Below are entries. Copy exactly the lines running from the line that holds "Definition initial : state" to the line that holds "(** Padding: one", with both ends included.

━━━━━ The input ━━━━━

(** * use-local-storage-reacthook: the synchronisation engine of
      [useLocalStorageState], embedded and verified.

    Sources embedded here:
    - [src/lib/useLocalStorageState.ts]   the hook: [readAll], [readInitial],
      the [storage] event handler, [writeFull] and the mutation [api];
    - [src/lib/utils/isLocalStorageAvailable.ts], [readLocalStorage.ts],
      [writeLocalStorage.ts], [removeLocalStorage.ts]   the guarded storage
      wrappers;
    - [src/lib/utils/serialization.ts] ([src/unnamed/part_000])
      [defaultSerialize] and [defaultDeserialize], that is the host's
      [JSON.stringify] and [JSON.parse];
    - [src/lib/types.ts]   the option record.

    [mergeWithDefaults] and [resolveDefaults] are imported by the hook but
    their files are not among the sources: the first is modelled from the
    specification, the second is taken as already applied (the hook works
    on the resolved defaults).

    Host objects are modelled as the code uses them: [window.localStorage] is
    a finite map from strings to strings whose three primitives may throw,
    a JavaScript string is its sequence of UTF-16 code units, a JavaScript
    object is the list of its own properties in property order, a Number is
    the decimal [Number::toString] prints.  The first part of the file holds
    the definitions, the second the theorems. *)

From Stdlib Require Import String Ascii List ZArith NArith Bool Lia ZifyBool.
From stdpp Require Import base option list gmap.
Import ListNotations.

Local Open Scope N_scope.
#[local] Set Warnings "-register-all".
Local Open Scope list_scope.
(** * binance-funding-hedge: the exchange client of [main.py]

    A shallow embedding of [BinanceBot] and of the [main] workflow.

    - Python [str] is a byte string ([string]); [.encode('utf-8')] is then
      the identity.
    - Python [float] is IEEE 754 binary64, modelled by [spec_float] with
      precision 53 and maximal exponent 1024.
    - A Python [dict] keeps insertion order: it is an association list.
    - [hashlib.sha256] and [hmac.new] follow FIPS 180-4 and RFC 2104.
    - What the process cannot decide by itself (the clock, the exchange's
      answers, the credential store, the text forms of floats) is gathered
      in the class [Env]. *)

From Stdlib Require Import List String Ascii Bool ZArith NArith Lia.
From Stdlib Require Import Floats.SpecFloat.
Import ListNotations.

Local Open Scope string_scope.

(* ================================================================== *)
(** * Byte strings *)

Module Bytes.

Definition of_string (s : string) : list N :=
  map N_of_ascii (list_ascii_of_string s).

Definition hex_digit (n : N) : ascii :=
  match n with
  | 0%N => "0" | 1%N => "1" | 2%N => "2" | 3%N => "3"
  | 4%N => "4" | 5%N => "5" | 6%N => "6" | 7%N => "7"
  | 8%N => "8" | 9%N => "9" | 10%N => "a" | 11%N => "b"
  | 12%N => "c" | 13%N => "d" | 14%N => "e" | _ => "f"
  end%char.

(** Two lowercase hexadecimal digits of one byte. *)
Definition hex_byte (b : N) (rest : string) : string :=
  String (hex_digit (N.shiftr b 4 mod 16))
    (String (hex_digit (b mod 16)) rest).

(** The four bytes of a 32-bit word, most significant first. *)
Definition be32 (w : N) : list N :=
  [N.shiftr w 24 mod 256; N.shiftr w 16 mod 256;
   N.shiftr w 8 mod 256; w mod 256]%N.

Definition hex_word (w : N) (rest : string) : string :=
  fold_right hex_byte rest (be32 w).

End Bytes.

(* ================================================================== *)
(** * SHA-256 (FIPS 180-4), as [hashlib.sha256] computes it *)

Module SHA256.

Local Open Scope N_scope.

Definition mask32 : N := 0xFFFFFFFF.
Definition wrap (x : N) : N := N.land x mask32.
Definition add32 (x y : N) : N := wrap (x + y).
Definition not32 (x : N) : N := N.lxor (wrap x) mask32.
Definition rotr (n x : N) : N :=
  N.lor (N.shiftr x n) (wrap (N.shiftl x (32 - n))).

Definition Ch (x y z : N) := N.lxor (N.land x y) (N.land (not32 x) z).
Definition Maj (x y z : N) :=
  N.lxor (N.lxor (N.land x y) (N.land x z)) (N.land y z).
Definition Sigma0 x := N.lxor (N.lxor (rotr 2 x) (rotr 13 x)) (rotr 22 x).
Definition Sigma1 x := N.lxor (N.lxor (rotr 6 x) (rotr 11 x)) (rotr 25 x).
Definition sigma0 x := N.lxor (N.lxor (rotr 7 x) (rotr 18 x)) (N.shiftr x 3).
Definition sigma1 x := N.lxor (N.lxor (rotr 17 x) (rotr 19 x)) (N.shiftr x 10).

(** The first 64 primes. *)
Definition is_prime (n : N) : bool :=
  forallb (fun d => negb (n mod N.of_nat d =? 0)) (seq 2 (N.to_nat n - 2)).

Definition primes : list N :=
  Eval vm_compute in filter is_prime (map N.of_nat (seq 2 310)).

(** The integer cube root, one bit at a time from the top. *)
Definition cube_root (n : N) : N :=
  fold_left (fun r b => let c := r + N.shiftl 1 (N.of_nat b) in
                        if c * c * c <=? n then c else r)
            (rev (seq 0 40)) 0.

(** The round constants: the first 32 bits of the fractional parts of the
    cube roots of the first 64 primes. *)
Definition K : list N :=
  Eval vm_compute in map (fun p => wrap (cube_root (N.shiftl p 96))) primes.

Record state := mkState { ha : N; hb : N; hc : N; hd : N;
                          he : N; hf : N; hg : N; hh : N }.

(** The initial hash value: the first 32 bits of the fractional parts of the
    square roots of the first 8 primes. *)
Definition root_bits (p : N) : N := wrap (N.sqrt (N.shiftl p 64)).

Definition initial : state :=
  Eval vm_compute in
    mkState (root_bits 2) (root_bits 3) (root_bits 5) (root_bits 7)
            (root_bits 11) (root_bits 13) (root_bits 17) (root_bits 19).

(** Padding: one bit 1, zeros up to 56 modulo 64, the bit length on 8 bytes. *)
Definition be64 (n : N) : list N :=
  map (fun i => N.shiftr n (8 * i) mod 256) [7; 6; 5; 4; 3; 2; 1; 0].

━━━━━

→ Task answer
Definition initial : state :=
  Eval vm_compute in
    mkState (root_bits 2) (root_bits 3) (root_bits 5) (root_bits 7)
            (root_bits 11) (root_bits 13) (root_bits 17) (root_bits 19).

(** Padding: one bit 1, zeros up to 56 modulo 64, the bit length on 8 bytes. *)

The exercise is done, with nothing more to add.